Posted September 29, 2018
Telika: Actually not really. I liked her games topics, and some of her opinions, and didn't like others (at all).
But an important part of my little world is how people react to harmless atypical traits. This is something I'm sensitive to, on many matters - racism, homophobia, and the most mundane things. The objects of in-group out-group identities and validations, their mechanisms, at any subcultural levels. In this case I find fascinating how it transcends the traditional identity oppositions (left/right markers) by revolving around a trait that isn't on the predefined list of what progressives and conservatives are already "supposed" to reject or accept. So it illustrates a behaviour common to a certain kind of person throughout all accidental ideological identities.
It's a bit like the taste for physical violence, that is quenched by those who require it whichever their ideology - they always find a rationalisation for self-righteous beatings of vandalism. It's a more profound identity than the conscious ones - the conscious ones are just the wrapping.
You know people from their acts and attitudes outside of their predefined, stereotyped, list of stimuli/responses. Outside of their training. In front of what their peers didn't already label as good and bad. It reveals something below their supeficial discourses and self-perceptions, something about a deep love for uniformity itself. One has learnt that it is bad to exclude a black or an homosexual because it's not a valid reason to. Throw someone with a green antenna or a blinking nose at them, and watch their reflexes. And their rationalizations. "Oh that antenna would have scratched by ceiling anyway probably maybe, ah I cannot concentrate with that blinking nose, go back to where you belong".
Crowds. It's really less about Fairfox than about gogers and their hypocrisies. About humans and their thirst for righteous, rationalized, self-validating, exclusions. "Oh noes her writing was really ruining the forums we were suffering so much it was immoral of her...".
I liked Fairfox's threads about gameplay (and I do enjoy mild, harmless eccentricity in general). But I despise those forumers more than I like her. She's just interestingly revealing of their mentality.
A mentality that she shares when it comes to fat people. Just like some other forumers, previously ostracized for their own harmless quirks, share this mentality when it comes to hers.

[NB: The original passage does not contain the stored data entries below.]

(* ===== verification/RomOpen.v ===== *)
(** * RomOpen: [src/backend/definition/definition_catalog_session.cpp],
    [src/backend/calibration/session/rom_open.cpp]

    Opening a ROM file or adopting an image read off a unit: the catalogs of definitions
    the settings name, the definition the ROM is matched to, the memory map of its
    protocol, and the vehicle selected by it; and the calibration workspace over that.
    Files and events are those of a [World], definitions come through the interface
    [DefinitionCatalogs]. *)
From stdpp Require Import gmap.
From S2P Require Import Prelude.
From S2P Require Import MemoryMap MemoryImage.
From S2P Require Import Catalog.
From S2P Require Import BuiltinCatalog.
From S2P Require Import Expression Numeric.
From S2P Require Import CalibrationLayout NumericEdit.
From S2P Require Import CalibrationSession.
From S2P Require Import Xml.
From S2P Require Import DefinitionModel.
From S2P Require Import DefinitionResolver DefinitionParsers DefinitionWriter DefinitionService.
From S2P Require Import Configuration.
From S2P Require Import Ports Files.

(** ** [ports/error.h] *)
Definition ToString (k : ErrorKind) : string :=
  match k with
  | kInvalidConfig => "InvalidConfig" | kTimeout => "Timeout" | kDisconnected => "Disconnected" | kBadResponse => "BadResponse"
  | kCancelled => "Cancelled" | kUnsupported => "Unsupported" | kInternal => "Internal"
  end.
Definition error_line (operation : string) (error : Error) : string :=
  operation +:+ " [" +:+ ToString (kind error) +:+ "]: " +:+ detail error.

(** ** [IDefinitionCatalogs]

    An open asks for a catalog, and for where a definition was indexed. *)
Class DefinitionCatalogs (C W : Type) := {
  catalogs_Catalog : ConfigSession -> C -> DefinitionFormat -> IO W (result Error DefinitionCatalog);
  catalogs_IndexedSource : C -> DefinitionFormat -> string -> option string
}.

(** ** [DefinitionCatalogSession] *)
Module DefinitionCatalogSession.
Record IndexEntry := { ix_definition_id : string; ix_source : string }.
Record Session := { ecuflash_index_ : list IndexEntry; romraider_index_ : list IndexEntry; submitted_ecuflash_handles_ : list string }.
Definition new_session : Session := {| ecuflash_index_ := []; romraider_index_ := []; submitted_ecuflash_handles_ := [] |}.
Section session.
(** [fuel] bounds how deep directories nest. *)
Context {W : Type} {HW : World W} (load_buffer load_all : list Z -> result string (list XmlNode)) (save : list XmlNode -> list Z)
  (tenth_text : string -> option string) (fuel : nat).
Definition Catalog (config : ConfigSession) (s : Session) (format : DefinitionFormat) : IO W (result Error DefinitionCatalog) :=
  match format with
  | kRomRaider => BuildRomraiderCatalog load_buffer (ac_romraider_definition_files (settings_ config)) true
  | kEcuFlash =>
      BuildEcuflashCatalog load_buffer fuel (ac_ecuflash_definition_files_directory (settings_ config)) (submitted_ecuflash_handles_ s) true
  end.
Definition Index (s : Session) (format : DefinitionFormat) : list IndexEntry :=
  match format with kRomRaider => romraider_index_ s | kEcuFlash => ecuflash_index_ s end.
Definition set_index (s : Session) (format : DefinitionFormat) (index : list IndexEntry) : Session :=
  match format with
  | kRomRaider => {| ecuflash_index_ := ecuflash_index_ s; romraider_index_ := index; submitted_ecuflash_handles_ := submitted_ecuflash_handles_ s |}
  | kEcuFlash => {| ecuflash_index_ := index; romraider_index_ := romraider_index_ s; submitted_ecuflash_handles_ := submitted_ecuflash_handles_ s |}
  end.
Definition IndexedSource (s : Session) (format : DefinitionFormat) (id : string) : option string :=
  match List.find (fun r => String.eqb (ix_definition_id r) id) (Index s format) with
  | Some found => if String.eqb (ix_source found) "" then None else Some (ix_source found)
  | None => None
  end.
Definition LogError (operation : string) (error : Error) : IO W unit := io_do (events_Log LError (error_line operation error)).
Definition is_romraider (format : DefinitionFormat) : bool := match format with kRomRaider => true | kEcuFlash => false end.
Definition format_name (format : DefinitionFormat) : string := if is_romraider format then "RomRaider" else "EcuFlash".
Fixpoint log_handles (handles : list string) : IO W unit :=
  match handles with
  | [] => io_ret tt
  | handle :: handles =>
      io _ <- io_do (events_Log LDebug ("Reading RomRaider ID's from file: " +:+ handle)); log_handles handles
  end.
Fixpoint notice_missing (handles : list string) : IO W unit :=
  match handles with
  | [] => io_ret tt
  | handle :: handles =>
      io exists_ <- fs_Exists handle;
      if exists_ then notice_missing handles
      else io_do (events_Notice ("Ecu definition file: Unable to open romraider definition file " +:+ handle +:+ " for reading"))
  end.
Definition index_of (format : DefinitionFormat) (catalog : DefinitionCatalog) : list IndexEntry :=
  map (fun e => {| ix_definition_id := de_definition_id e; ix_source := de_source e |})
    (List.filter (fun e => bool_decide (de_format e = format)) (Entries catalog)).
Definition distinct (l : list string) : Z := zlen (remove_dups l).
Definition RefreshIndex (config : ConfigSession) (s : Session) (format : DefinitionFormat) : IO W (Status * Session) :=
  let settings := settings_ config in
  let romraider := is_romraider format in
  let name := format_name format in
  let files := ac_romraider_definition_files settings in
  if (if romraider then bool_decide (files = []) else String.eqb (ac_ecuflash_definition_files_directory settings) "") then
    io _ <- io_do (events_Log LDebug (if romraider then "No RomRaider definition files" else "No EcuFlash definition files directory"));
    io_ret (Ok tt, s)
  else
    io _ <- (if romraider then log_handles files else io_ret tt);
    io scanned <- Catalog config s format;
    match scanned with
    | Err e =>
        io _ <- LogError ("Unable to build " +:+ name +:+ " definition catalog") e;
        io _ <- (if romraider then notice_missing files else io_ret tt);
        io_ret (Err e, s)
    | Ok scanned =>
        let replacement := index_of format scanned in
        let s := set_index s format replacement in
        let count := if romraider then zlen files else distinct (map ix_source replacement) in
        io _ <- io_do (events_Log LDebug (fmt_d count +:+ " " +:+ name +:+ " definition files found"));
        io _ <- io_do (events_Log LDebug (fmt_d (zlen replacement) +:+ " " +:+ name +:+ " ecu id's found"));
        io_ret (Ok tt, s)
    end.
(** [lower_bound] and the insertion before it. *)
Fixpoint insert_handle (destination : string) (handles : list string) : list string :=
  match handles with
  | [] => [destination]
  | handle :: handles =>
      if String.ltb handle destination then handle :: insert_handle destination handles
      else if String.eqb handle destination then handle :: handles else destination :: handle :: handles
  end.
Definition RememberSubmission (s : Session) (destination id : string) : Session :=
  {| ecuflash_index_ := ecuflash_index_ s ++ [{| ix_definition_id := TrimHeaderText id; ix_source := destination |}];
     romraider_index_ := romraider_index_ s;
     submitted_ecuflash_handles_ := insert_handle destination (submitted_ecuflash_handles_ s) |}.
Definition remember (s : Session) (destination id operation : string) (status : Status) : IO W (Status * Session) :=
  match status with
  | Err e => io _ <- LogError operation e; io_ret (status, s)
  | Ok _ => io_ret (status, RememberSubmission s destination id)
  end.
Definition SubmitNewDefinition (s : Session) (destination : string) (input : DefinitionHeaderInput) (allow_overwrite : bool)
    : IO W (Status * Session) :=
  io status <- CreateDefinition load_buffer tenth_text save destination input allow_overwrite;
  remember s destination (in_xml_id input) "Unable to create definition" status.
Definition SubmitImportedDefinition (s : Session) (source destination : string) (input : DefinitionHeaderInput)
    : IO W (Status * Session) :=
  io status <- ImportDefinition load_buffer tenth_text load_all save source destination input;
  remember s destination (in_xml_id input) "Unable to import definition" status.
#[export] Instance catalogs : DefinitionCatalogs Session W :=
  {| catalogs_Catalog := Catalog; catalogs_IndexedSource := IndexedSource |}.
End session.
End DefinitionCatalogSession.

Rejecting the abnormal is a human survival trait. What isn't commonplace is generally dangerous. Or so says our lizard brains. And it was true in the past. Don't eat berries that are unfamiliar, or approach animals that are unfamiliar, or go around people who are unfamiliar. Those things were deadly to you and your tribe when people were a bit less civilized overall. It's natural instinct. Not hypocrisy.But an important part of my little world is how people react to harmless atypical traits. This is something I'm sensitive to, on many matters - racism, homophobia, and the most mundane things. The objects of in-group out-group identities and validations, their mechanisms, at any subcultural levels. In this case I find fascinating how it transcends the traditional identity oppositions (left/right markers) by revolving around a trait that isn't on the predefined list of what progressives and conservatives are already "supposed" to reject or accept. So it illustrates a behaviour common to a certain kind of person throughout all accidental ideological identities.
It's a bit like the taste for physical violence, that is quenched by those who require it whichever their ideology - they always find a rationalisation for self-righteous beatings of vandalism. It's a more profound identity than the conscious ones - the conscious ones are just the wrapping.
You know people from their acts and attitudes outside of their predefined, stereotyped, list of stimuli/responses. Outside of their training. In front of what their peers didn't already label as good and bad. It reveals something below their supeficial discourses and self-perceptions, something about a deep love for uniformity itself. One has learnt that it is bad to exclude a black or an homosexual because it's not a valid reason to. Throw someone with a green antenna or a blinking nose at them, and watch their reflexes. And their rationalizations. "Oh that antenna would have scratched by ceiling anyway probably maybe, ah I cannot concentrate with that blinking nose, go back to where you belong".
Crowds. It's really less about Fairfox than about gogers and their hypocrisies. About humans and their thirst for righteous, rationalized, self-validating, exclusions. "Oh noes her writing was really ruining the forums we were suffering so much it was immoral of her...".
I liked Fairfox's threads about gameplay (and I do enjoy mild, harmless eccentricity in general). But I despise those forumers more than I like her. She's just interestingly revealing of their mentality.